We're making decisions on how the Neighbourhood Infrastructure Improvement Fund is spent based on the opinions of as many local people as possible.
We asked you...
How should we spend £1 million in Calton?
160 new ideas were submitted and 3 of the most common ideas were...
15% ideas were about...
Improving or creating community facilities, centres, sports and leisure facilities
14% ideas were about...
Making the crossings and pavements safer and accessible for all
13% ideas were about...
Improving or creating community gardens, green spaces and maintenance
We asked you...
What are your priorities?
54% said...
Improve open spaces
42% said...
Improve condition of roads
39% said...
Improve pavements
After six stages, the Calton Area Partnership has made a final decision on the ideas which will be funded...
24 ideas have been funded in Calton with Your Citizen Voice!
Let's break it down...
Improving Open Spaces
4 ideas funded
£140,500
Improving Condition of Roads
1 idea funded
£132,000
Improving Pavements
7 ideas funded
£88,000
Improving Road Safety
3 ideas funded
£4,500
Improving Drainage Systems
3 ideas funded
£1,500
Improving Street Lighting
1 idea funded
£500
Improving Street Furniture
1 idea funded
£500
What about the rest of the money?
After discussion, Calton's Area Partnership have set aside £100,000 to account for inflation, any excess left will be set aside for community funding.
12 ideas have still to be fully costed, £290,858 has been allocated for this.
How was the spending of the fund agreed?
We looked at the ideas that received the most votes per 'neighbourhood' and allocated the funding to the top ideas in each neighbourhood.
We portioned the number of ideas as equally as possible between areas. We did this because shortlisting the most voted ideas regardless of their locations would have left areas with no ideas being funded. This wouldn't benefit all neighbourhoods across the ward equitably and didn't account for disparities in participation.
What about the ideas that are not funded?
Below are the ideas that were not funded as a part of the Neighbourhood Infrastructure Improvement Fund. Either they didn't fit the criteria for the fund, or they were not selected to take to the next stage by relevant council services.
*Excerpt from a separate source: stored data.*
(** * A shallow embedding of [split_catchment] (delineator_utils/merit_detailed.py)
    and of [get_largest] (delineator_utils/util.py).

    Python floats are modelled as the rationals [Q] they denote; each float
    operation of the window and of the snap nudge is the exact result rounded to
    binary64 by [fl]. Grids read with pysheds (numpy arrays) are row-major
    [list (list Z)] and boolean rasters [list (list bool)], indexed by
    [(row, col)]. *)

From Stdlib Require Import QArith Qabs Qround Qminmax Lqa ZArith Lia.
From Stdlib Require Import DecimalZ.
From stdpp Require Import base list sets strings.

(* ------------------------------------------------------------------ *)
(** ** Binary64 rounding *)

Section Binary64.
Local Open Scope Z_scope.

(** The integer nearest to [n / d] ([d > 0]), ties to even. *)
Definition round_half_even (n d : Z) : Z :=
  let q := n / d in
  match Z.compare (2 * (n mod d)) d with
  | Lt => q
  | Gt => q + 1
  | Eq => if Z.even q then q else q + 1
  end.

(** For [x * 2^1074 = N / D], the exponent (in units of [2^-1074]) of the last
    place of a 53-bit significand: [max 0 (floor (log2 |N / D|) - 52)]. *)
Definition ulp_exp (N D : Z) : Z :=
  let t := Z.log2 (Z.abs N) - Z.log2 D in
  let t' := if (0 <=? t) && (2 ^ t * D <=? Z.abs N) then t else t - 1 in
  Z.max 0 (t' - 52).

Definition emin_pow : positive := 2 ^ 1074.

(** IEEE 754 binary64 round-to-nearest-even, subnormals included; no overflow
    (the values met here are far below [2^1024]). *)
Definition fl (x : Q) : Q :=
  let N := Qnum x * Z.pos emin_pow in
  let D := Z.pos (Qden x) in
  let k := ulp_exp N D in
  Qred (round_half_even N (D * 2 ^ k) * 2 ^ k # emin_pow).

End Binary64.

(* ------------------------------------------------------------------ *)
(** ** The pixel-aligned window (merit_detailed.py, lines 77-101) *)

Section Window.
Local Open Scope Q_scope.

(** [halfpix = 0.000416667], the float nearest to the literal *)
Definition halfpix : Q := fl (416667 # 1000000000).

(** A bounding box [(xmin, ymin, xmax, ymax)], as shapely's [.bounds]. *)
Record bbox := BBox { xmin : Q; ymin : Q; xmax : Q; ymax : Q }.

(** [floor(b * 1200) / 1200 - halfpix]: float product, numpy floor, float division
    and float subtraction. *)
Definition window_lo (b : Q) : Q :=
  fl (fl (inject_Z (Qfloor (fl (b * 1200))) / 1200) - halfpix).

(** [ceil(b * 1200) / 1200 + halfpix] *)
Definition window_hi (b : Q) : Q :=
  fl (fl (inject_Z (Qceiling (fl (b * 1200))) / 1200) + halfpix).

(** [bounds_list[0] = floor(bounds_list[0] * 1200) / 1200 - halfpix], etc. *)
Definition grid_window (b : bbox) : bbox :=
  BBox (window_lo (xmin b)) (window_lo (ymin b)) (window_hi (xmax b)) (window_hi (ymax b)).

End Window.

(* ------------------------------------------------------------------ *)
(** ** Grids and the masking loops (lines 143-147 and 173-177) *)

Abbreviation cell := (nat * nat)%type.

(** numpy indexing [g[i, j]]; [None] where numpy would raise [IndexError]. *)
Definition get {A} (g : list (list A)) (c : cell) : option A :=
  g !! c.1 ≫= fun r => r !! c.2.

(** numpy assignment [g[i, j] = v] *)
Definition set_cell {A} (g : list (list A)) (i j : nat) (v : A) : list (list A) :=
  alter (fun r => <[j := v]> r) i g.

(** [if int(mymask[i, j]) == 0] *)
Definition mask_is_zero (b : option bool) : bool :=
  match b with Some false => true | _ => false end.

(** The loop body for one cell [(i, j)]. *)
Definition mask_step (mymask : list (list bool)) (i : nat) (g : list (list Z)) (j : nat)
    : list (list Z) :=
  if mask_is_zero (get mymask (i, j)) then set_cell g i j 0%Z else g.
(** * whatsapp_cloud_api: error classification, retry hints, case conversion,
      webhook normalisation and event dispatch

    A shallow embedding of the pure core of the library
    ([errors/], [utils/case.py], [webhooks/normalize.py],
    [events/dispatcher.py], the header merge, the URLs and the request cycle
    of [client.py], the alias generator of [types.py]) together with the
    properties its specification states about it, and further properties
    that the code has.

    Conventions.  Python values of type [Any] are the inductive [Py.value];
    a call that can raise returns a [Py.result], whose [Raise] carries the
    exception class.  Strings are ASCII text.  The interpreter's recursion
    limit and memory are not modelled. *)

From Stdlib Require Import ZArith String Ascii List Bool Lia.
From Stdlib Require Import Floats.SpecFloat.
From stdpp Require Import base option strings gmap list.

Local Open Scope string_scope.
Local Open Scope Z_scope.

(** ** The Python runtime the library runs on *)

Module Py.

(** Exception classes that the modelled code can raise or catch. *)
Inductive exn :=
| ValueError | TypeError | AttributeError | OverflowError
| JSONDecodeError | RecursionError | ValidationError.

Inductive result (A : Type) :=
| Ok (a : A)
| Raise (e : exn).
Arguments Ok {A} a.
Arguments Raise {A} e.

#[export] Instance exn_eq_dec : EqDecision exn.
Proof. solve_decision. Defined.

#[export] Instance result_ret : MRet result := fun _ a => Ok a.
#[export] Instance result_bind : MBind result := fun _ _ f m =>
  match m with Ok a => f a | Raise e => Raise e end.
#[export] Instance result_fmap : FMap result := fun _ _ f m =>
  match m with Ok a => Ok (f a) | Raise e => Raise e end.

(** [for x in xs: acc = body(acc, x)], stopping at the first exception. *)
Definition foldM {A S} (body : S -> A -> result S)
  : list A -> S -> result S :=
  fix go xs acc :=
    match xs with
    | [] => Ok acc
    | x :: xs' => acc' ← body acc x; go xs' acc'
    end.

(** [[f(x) for x in xs]]. *)
Definition mapM {A B} (f : A -> result B) : list A -> result (list B) :=
  fix go xs :=
    match xs with
    | [] => Ok []
    | x :: xs' => y ← f x; ys ← go xs'; Ok (y :: ys)
    end.

(** The part of the class hierarchy that [except] and [suppress] see:
    [json.JSONDecodeError] and pydantic's [ValidationError] derive from
    [ValueError]. *)
Definition subclass (e cls : exn) : bool :=
  bool_decide (e = cls)
  || match e, cls with
     | JSONDecodeError, ValueError | ValidationError, ValueError => true
     | _, _ => false
     end.

(** [with contextlib.suppress(classes...): x = body]: [None] when the body
    raised one of [classes], which leaves [x] as it was. *)
Definition suppress {A} (classes : list exn) (body : result A)
  : result (option A) :=
  match body with
  | Ok a => Ok (Some a)
  | Raise e => if existsb (subclass e) classes then Ok None else Raise e
  end.
(** * dantto4k: conditional-access core

    A shallow embedding of [src/acasCard.cpp], [src/acasHandler.cpp] and
    [src/ioThread.h], with the properties of the access-control key
    derivation, the ECM pipeline and the triple-buffered I/O pipeline.

    Conventions.  A [uint8_t] is a [Z] (the producers below keep it in
    [0, 256)); a [std::vector<uint8_t>] or [std::array<uint8_t, n>] is a
    [list Z].  An access past the end of a vector is undefined behaviour in
    C++; the embedding makes it the explicit outcome [Undefined].  Output
    to [std::cout]/[std::cerr] is kept out of the calls; what a debugging
    dump writes is given on its own, in [HexDump]. *)

From Stdlib Require Import ZArith NArith List Bool Lia Arith.
From Stdlib Require String Ascii Permutation.
Import ListNotations.
Local Open Scope Z_scope.

(** ** Byte vectors *)

Module Bytes.

Definition byte := Z.
Definition bytes := list byte.

(** [static_cast<uint8_t>(x)]. *)
Definition to_uint8 (x : Z) : byte := x mod 256.

(** [std::vector<uint8_t>(v.begin() + lo, v.begin() + hi)]: the iterators
    must lie inside [v]. *)
Definition slice (v : bytes) (lo hi : nat) : option bytes :=
  if (lo <=? hi)%nat && (hi <=? length v)%nat
  then Some (firstn (hi - lo) (skipn lo v))
  else None.

(** [std::vector<uint8_t>(v.begin() + lo, v.end())]. *)
Definition slice_from (v : bytes) (lo : nat) : option bytes :=
  if (lo <=? length v)%nat then Some (skipn lo v) else None.

(** Byte-wise exclusive or of two vectors, over their common length. *)
Fixpoint xor_bytes (a b : bytes) : bytes :=
  match a, b with
  | x :: a', y :: b' => Z.lxor x y :: xor_bytes a' b'
  | _, _ => []
  end.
You can read about the ideas that didn't make it here.
What's good about this?
This ensures all areas benefit from the fund and represent citizens' votes as the most popular ideas per area will go through.
The gap in participation during phase 1 and the various assessment phases means some areas didn't get any ideas shortlisted for public voting. If they did, some of the ideas didn't get above 60% of approval.
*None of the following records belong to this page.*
(** delete(workflowId, userId) *)
Definition delete (workflowId userId_ : string) (w : World) : bool * World :=
  match lookup workflowId (workflows (service w)) with
  | None => (false, w)
  | Some workflow =>
      if negb (String.eqb (userId workflow) userId_) then (false, w)
      else
        (true,
         {| service :=
              {| workflows :=
                   List.filter (fun kv => negb (String.eqb (fst kv) workflowId))
                               (workflows (service w));
                 executions := executions (service w) |};
            webhooks :=
              fold_left (fun wh id => webhook_delete id wh)
                        (webhook_listByWorkflow workflowId (webhooks w))
                        (webhooks w);
            scheduler := scheduler w |})
  end.

Definition copy_node (n : WorkflowNode) : WorkflowNode :=
  {| node_id := node_id n +:+ "_copy"; type := type n; name := name n;
     position := position n; config := config n;
     credentialId := credentialId n |}.

Definition copy_edge (e : WorkflowEdge) : WorkflowEdge :=
  {| edge_id := edge_id e +:+ "_copy";
     source := source e +:+ "_copy"; target := target e +:+ "_copy";
     sourceHandle := sourceHandle e; targetHandle := targetHandle e;
     condition := condition e |}.

(** duplicate(workflowId, userId) *)
Definition duplicate (uuid : string) (now : Z) (workflowId userId_ : string)
  (w : World) : completion (option StoredWorkflow) * World :=
  match get workflowId (Some userId_) (service w) with
  | None => (Normal None, w)
  | Some original =>
      let d := definition original in
      match create uuid now userId_
              {| data_id := None;
                 data_name := wf_name d +:+ " (Copy)";
                 data_description := description d;
                 data_nodes := Some (List.map copy_node (nodes d));
                 data_edges := Some (List.map copy_edge (edges d));
                 data_settings := settings d |} w with
      | (Thrown msg, w') => (Thrown msg, w')
      | (Normal created, w') => (Normal (Some created), w')
      end
  end.

End WithWebhooks.

Arguments service {Webhooks} w.
Arguments webhooks {Webhooks} w.
Arguments scheduler {Webhooks} w.
Arguments create {Webhooks} webhook_registerWorkflow uuid now userId_ data w.
Arguments update {Webhooks} webhook_registerWorkflow now workflowId userId_ data w.
Arguments delete {Webhooks} webhook_listByWorkflow webhook_delete workflowId userId_ w.
Arguments duplicate {Webhooks} webhook_registerWorkflow uuid now workflowId userId_ w.

End WorkflowService.

(* ===================================================================== *)
(** ** Predicates used to state the properties                           *)
(* ===================================================================== *)

Module Spec.
Import Js Types Engine.

(** Node ids in the order they were added to [executedNodes], newest
    first, and the ids whose handler was called. *)
Fixpoint recorded_ids (h : list Event) : list string :=
  match h with
  | [] => []
  | Recorded id :: older => id :: recorded_ids older
  | Invoked _ _ _ :: older => recorded_ids older
  end.

Fixpoint invoked_ids (h : list Event) : list string :=
  match h with
  | [] => []
  | Invoked id _ _ :: older => id :: invoked_ids older
  | Recorded _ :: older => invoked_ids older
  end.

(** A history is in order when every handler call happens for a node
    that was neither called nor recorded before and whose incoming edges
    all start at nodes recorded before, and every node is recorded once. *)
Fixpoint history_ok (workflow : WorkflowDefinition) (h : list Event) : Prop :=
  match h with
  | [] => True
  | Invoked id _ _ :: older =>
      ~ In id (invoked_ids older) /\
      ~ In id (recorded_ids older) /\
      (forall edge, In edge (edges workflow) -> target edge = id ->
                    In (source edge) (recorded_ids older)) /\
      history_ok workflow older
  | Recorded id :: older =>
      ~ In id (recorded_ids older) /\ history_ok workflow older
  end.

Definition ids_of (ns : list WorkflowNode) : gset string :=
  list_to_set (List.map node_id ns).

(** Nodes of the workflow not executed yet: what bounds the depth of the
    calls of executeNode. *)
Definition unexecuted (workflow : WorkflowDefinition) (s : State) : nat :=
  size (ids_of (nodes workflow) ∖ executedNodes s).

Definition error_result (id msg : string) : NodeExecutionResult :=
  {| nodeId := id; status := error; data := Undefined;
     error_message := Some msg |}.

Definition success_result (id : string) (out : any) : NodeExecutionResult :=
  {| nodeId := id; status := success; data := out; error_message := None |}.

(** What holds of the engine state whenever executeNode is left, by a
    return or by a throw. *)
Record Base (workflow : WorkflowDefinition) (s : State) : Prop := {
  b_executed : executedNodes s = list_to_set (recorded_ids (history s));
  b_history : history_ok workflow (history s);
  b_keys : List.map fst (nodeResults s) = rev (recorded_ids (history s));
  b_ids : Forall (fun kv => nodeId (snd kv) = fst kv) (nodeResults s);
  b_outputs : forall id input out,
      In (Invoked id input (Resolved out)) (history s) ->
      nodeOutputs (context s) !! id = Some out /\
      In (id, success_result id out) (nodeResults s);
  b_stop_success :
      stops_on_error workflow = true ->
      Forall (fun kv => status (snd kv) = success) (nodeResults s);
  b_stop_rejected : forall id input msg,
      stops_on_error workflow = true ->
      In (Invoked id input (Rejected msg)) (history s) ->
      ~ In id (recorded_ids (history s)) /\
      exists older, history s = Invoked id input (Rejected msg) :: older;
  b_continue_rejected : forall id input msg,
      stops_on_error workflow = false ->
      In (Invoked id input (Rejected msg)) (history s) ->
      In (id, error_result id msg) (nodeResults s)
}.

(** What holds in addition when it returns. *)
Record Inv (workflow : WorkflowDefinition) (s : State) : Prop := {
  inv_base : Base workflow s;
  inv_invoked : forall id, In id (invoked_ids (history s)) ->
                           id ∈ executedNodes s;
  inv_stop_clean : forall id input msg,
      stops_on_error workflow = true ->
      ~ In (Invoked id input (Rejected msg)) (history s)
}.

(** Satisfaction of a postcondition by an outcome. *)
Definition sat {A : Type} (R : A -> State -> Prop) (T : string -> State -> Prop)
  (F : Prop) (o : Outcome A) : Prop :=
  match o with
  | Return a s => R a s
  | Throw msg s => T msg s
  | OutOfFuel => F
  end.

(** Every regular expression used on an edge of the workflow compiles. *)
Definition patterns_compile {rt : Runtime} (workflow : WorkflowDefinition) : Prop :=
  forall edge cond subject,
    In edge (edges workflow) -> condition edge = Some cond ->
    operator cond = "regex" ->
    regexp_test (regexp_source (value cond)) subject <> None.

(** The value found under [key] by the latest source, in a list given
    newest first, that is a truthy object owning the key. *)
Fixpoint latest (key : string) (newest_first : list any) : option any :=
  match newest_first with
  | [] => None
  | o :: older =>
      if truthy o && typeof_object o && existsb (String.eqb key) (own_keys o)
      then Some (get_own o key)
      else latest key older
  end.

(** A -> B -> C: three nodes with distinct ids and the two unconditional
    edges between them, nodes and edges declared in any order. *)
Definition linear_chain (workflow : WorkflowDefinition) (A B C : WorkflowNode)
  : Prop :=
  Permutation (nodes workflow) [A; B; C] /\
  node_id A <> node_id B /\ node_id A <> node_id C /\ node_id B <> node_id C /\
  exists e1 e2,
    Permutation (edges workflow) [e1; e2] /\
    source e1 = node_id A /\ target e1 = node_id B /\ condition e1 = None /\
    source e2 = node_id B /\ target e2 = node_id C /\ condition e2 = None.

(** Every node of the workflow has a handler, and it returns its input. *)
Definition pass_through_handlers (getHandler : NodeType -> option NodeHandler)
  (workflow : WorkflowDefinition) : Prop :=
  forall n, In n (nodes workflow) ->
    exists handler, getHandler (type n) = Some handler /\
                    forall n' input c, handler n' input c = Resolved input.

(** The result a node is recorded with, given what the [try] block of
    executeNode gave. *)
Definition settles (workflow : WorkflowDefinition) (id : string)
  (res : string + NodeExecutionResult) (r : NodeExecutionResult) : Prop :=
  match res with
  | inr r' => r = r'
  | inl msg => stops_on_error workflow = false /\ r = error_result id msg
  end.

(** A state in which nothing has run yet. *)
Definition blank (s : State) : Prop :=
  executedNodes s = ∅ /\ nodeResults s = [] /\ history s = [].

(** The state in which the traversal starts. *)
Definition seeded (workflow : WorkflowDefinition) (s : State) : State :=
  if truthy (input (context s))
  then seed_outputs (findStartNodes workflow) s else s.

(** The node an edge leads to, as the loop looks it up. *)
Definition visit (workflow : WorkflowDefinition)
  (recur : WorkflowNode -> State -> Outcome unit) (edge : WorkflowEdge)
  (s : State) : Outcome unit :=
  match List.find (fun n => String.eqb (node_id n) (target edge))
                  (nodes workflow) with
  | Some nextNode => recur nextNode s
  | None => Return tt s
  end.

(** The start nodes as the specification words them: the nodes that no
    edge targets, and the nodes whose type tag names a trigger, which the
    tag TRIGGER does as much as the five tags that begin with TRIGGER_. *)
Definition names_a_trigger (t : NodeType) : bool :=
  startsWith "TRIGGER" (NodeType_tag t).

Definition claimed_start_nodes (workflow : WorkflowDefinition)
  : list WorkflowNode :=
  let targeted : gset string := list_to_set (List.map target (edges workflow)) in
  List.filter (fun n => negb (bool_decide (node_id n ∈ targeted))
                        || names_a_trigger (type n))
              (nodes workflow).

(** A string without the given character: a path of one segment, when the
    character is the dot. *)
Fixpoint free_of (sep : ascii) (s : string) : bool :=
  match s with
  | EmptyString => true
  | String c rest => negb (Ascii.eqb c sep) && free_of sep rest
  end.

Definition known_operators : list string :=
  ["eq"; "neq"; "gt"; "gte"; "lt"; "lte"; "contains"; "regex"].

(** [output && typeof output === 'object']. *)
Definition truthy_object (o : any) : bool := truthy o && typeof_object o.

(** The input of a node as the specification words it: the execution
    input, or the empty object when there is none; the output of the source
    of the only incoming edge; the shallow merge of all the source outputs
    in the order of the edges. *)
Definition claimed_input (workflow : WorkflowDefinition) (c : ExecutionContext)
  (nodeId : string) : any :=
  match getIncomingEdges workflow nodeId with
  | [] => match input c with
          | Undefined => Obj []
          | given => given
          end
  | [edge] => output_of c (source edge)
  | incoming =>
      Obj (fold_left assign
             (List.map (fun e => output_of c (source e)) incoming) [])
  end.

End Spec.

(* ===================================================================== *)
(** ** Further predicates                                                *)
(* ===================================================================== *)

Module SpecExtra.
Import Js Types Engine Spec.

(** In a list of node ids given newest first, every id comes after the
    sources of all the edges that target it. *)
Fixpoint sources_first (workflow : WorkflowDefinition) (newest_first : list string)
  : Prop :=
  match newest_first with
  | [] => True
  | id :: older =>
      (forall edge, In edge (edges workflow) -> target edge = id ->
                    In (source edge) older) /\
      sources_first workflow older
  end.

(** A set of node ids in which every node waits for another node of the
    set: a cycle of the workflow, or nodes that hang on one. *)
Definition starved (workflow : WorkflowDefinition) (S : string -> Prop) : Prop :=
  forall id, S id ->
    exists edge, In edge (edges workflow) /\ target edge = id /\ S (source edge).

(** The ids of a list of nodes. *)
Definition node_ids (ns : list WorkflowNode) : list string :=
  List.map node_id ns.

(** A condition on a field with a value, for each operator. *)
Definition compare_with (operator_ field_ : string) (value_ : any) : Condition :=
  {| field := field_; operator := operator_; value := value_ |}.

(** What an execution keeps from the state [s0] its traversal started in,
    besides the bookkeeping of [Spec.Base]. *)
Record Kept (workflow : WorkflowDefinition) (s0 s : State) : Prop := {
  k_order : sources_first workflow (recorded_ids (history s));
  k_nodes : forall id, In id (recorded_ids (history s)) ->
                       exists n, In n (nodes workflow) /\ node_id n = id;
  k_id : executionId (context s) = executionId (context s0);
  k_input : input (context s) = input (context s0);
  k_outputs : forall id, id ∉ executedNodes s ->
                         nodeOutputs (context s) !! id
                         = nodeOutputs (context s0) !! id;
  k_given : forall id given settled,
      In (Invoked id given settled) (history s) ->
      truthy given = true
}.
To mitigate this, we set a portion of the fund aside. This can then be used to engage with specific groups like young people or with specific areas like Barrowfield. We did this by removing one idea for roads costed at £205,700 and one idea in Gallowgate that only received 58% of approval.
What could be better?
Less ideas can be progressed during this phase, and undertaking further engagements means current ideas voted on will potentially be disregarded.
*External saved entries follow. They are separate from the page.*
Lemma exec_calls_drain (ds : list RequestData) (rs : list sink_reply) :
  length rs = length ds ->
  exec_calls (concat (zip_with exec_events ds rs)) = map exec_args ds.
Proof.
  revert rs. induction ds as [| d ds IH]; intros [| r rs] Hlen; try done.
  simpl in *. unfold exec_calls in *. rewrite flat_map_app, IH by lia.
  unfold exec_events. by destruct (on_exec r).
Qed.

Lemma count_drain (p : event -> bool) (ds : list RequestData)
    (rs : list sink_reply) :
  (forall args, p (EvExec args) = false) ->
  (forall line, p (EvLog line) = false) ->
  count p (concat (zip_with exec_events ds rs)) = 0%nat.
Proof.
  intros Hexec Hlog. revert rs.
  induction ds as [| d ds IH]; intros [| r rs]; try done.
  change (concat (zip_with exec_events (d :: ds) (r :: rs)))
    with (exec_events d r ++ concat (zip_with exec_events ds rs)).
  rewrite count_app, IH, Nat.add_0_r. unfold exec_events, count.
  destruct (on_exec r); rewrite ?filter_cons, ?filter_nil;
    repeat case_decide; simpl; congruence.
Qed.

(** C4: in the drain loop, a record whose write fails is executed once, the
    failure is logged, no row is added for it, and the loop goes on to
    execute each later record once and in order; nothing is closed or
    reopened and the worker does not sleep, so it is still draining on the
    same connection. *)
Theorem failed_write_is_skipped (a : Analytics) (r : sink_reply)
    (rs : list sink_reply) (s : sys) (d : RequestData)
    (rest : list RequestData) (e : sql.failure) :
  worker s = Draining ->
  channel.buf (dataChan s) = d :: rest ->
  on_exec r = Some e ->
  length rs = length rest ->
  let evs :=
    [EvExec (exec_args d); EvLog ("Failed to insert data: " +:+ sql.text e)] ++
    concat (zip_with exec_events rest rs) in
  worker_run a (r :: rs) s =
    Done (drained s [] (concat (zip_with exec_rows rest rs)) evs) /\
  exec_calls evs = map exec_args (d :: rest) /\
  count is_close evs = 0%nat /\
  count is_open evs = 0%nat /\
  count is_sleep evs = 0%nat.
Proof.
  intros Hw Hb He Hlen evs.
  assert (Hev : evs = concat (zip_with exec_events (d :: rest) (r :: rs))).
  { simpl. unfold exec_events at 1. by rewrite He. }
  assert (Hrows : concat (zip_with exec_rows rest rs) =
                  concat (zip_with exec_rows (d :: rest) (r :: rs))).
  { simpl. unfold exec_rows at 2. by rewrite He. }
  rewrite Hev, Hrows. split.
  - apply drain_run; [done | by rewrite app_nil_r | simpl; lia].
  - split; [apply exec_calls_drain; simpl; lia |].
    repeat split; by apply count_drain.
Qed.

Lemma failed_write_is_skipped_witness :
  worker demo_draining = Draining /\
  worker_run demo_analytics [reply_exec_fails sql.RowLevel "invalid input"]
    demo_draining =
    Done (drained demo_draining [] []
            [EvExec (exec_args demo_record);
             EvLog "Failed to insert data: invalid input"]).
Proof.
  split; [reflexivity |].
  exact (proj1 (failed_write_is_skipped demo_analytics
                  (reply_exec_fails sql.RowLevel "invalid input") []
                  demo_draining demo_record []
                  {| sql.class := sql.RowLevel; sql.text := "invalid input" |}
                  eq_refl eq_refl eq_refl eq_refl)).
Defined.

(** C8: a record whose write succeeds is executed once and adds exactly one
    row to the sink; the row gives the twelve columns ip, user_agent, path,
    request_time, method, protocol, host, accept_language, referer,
    content_type, content_length and response_time, in that order, the
    values of the twelve fields of the record, and these are the columns of
    the table after its generated id. *)
Theorem written_record_is_one_row (a : Analytics) (r : sink_reply) (s : sys)
    (d : RequestData) (rest : list RequestData) :
  worker s = Draining ->
  channel.buf (dataChan s) = d :: rest ->
  on_exec r = None ->
  worker_step a r s =
    Done (drained s rest [row_of d] [EvExec (exec_args d)]) /\
  row_of d =
    [("ip", sql.VString (IP d));
     ("user_agent", sql.VString (UserAgent d));
     ("path", sql.VString (Path d));
     ("request_time", sql.VTime (Time d));
     ("method", sql.VString (Method d));
     ("protocol", sql.VString (Protocol d));
     ("host", sql.VString (Host d));
     ("accept_language", sql.VString (AcceptLanguage d));
     ("referer", sql.VString (Referer d));
     ("content_type", sql.VString (ContentType d));
     ("content_length", sql.VInt64 (ContentLength d));
     ("response_time", sql.VDuration (ResponseTime d))]%string /\
  map fst (row_of d) = map sql.col_name (tail sql.request_logs).
Proof.
  intros Hw Hb He. rewrite (drain_step a r s d rest Hw Hb).
  unfold exec_rows, exec_events. rewrite He. by split.
Qed.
To ensure the un-costed shortlisted ideas can be delivered, we need to allocate them a portion of the fund (£282,083).
This means, only £250.000 are set aside for future engagements and ideas.
One of the two ideas removed was about resurfacing and fixing Springfield Road which is highly used and covers a number of areas in Calton.
Citizen power in Glasgow
The Centre for Civic Innovation are building a network of designers and solvers across the city to enthuse and empower citizens. Combining creative and inclusive approaches, place-making principles, design thinking, research, storytelling and data science to understand and help solve complex problems - difficult to articulate, challenging to solve and have no single solution.
Your Citizen Voice has been integral to discovering the ways that citizens want to be involved in local decision-making and to what extent, we'll continue to build on what we've learned throughout this process, incorporate it into our work, in order to create the city, we all want to live in, we need to enable and trust communities to imagine the future they want to see.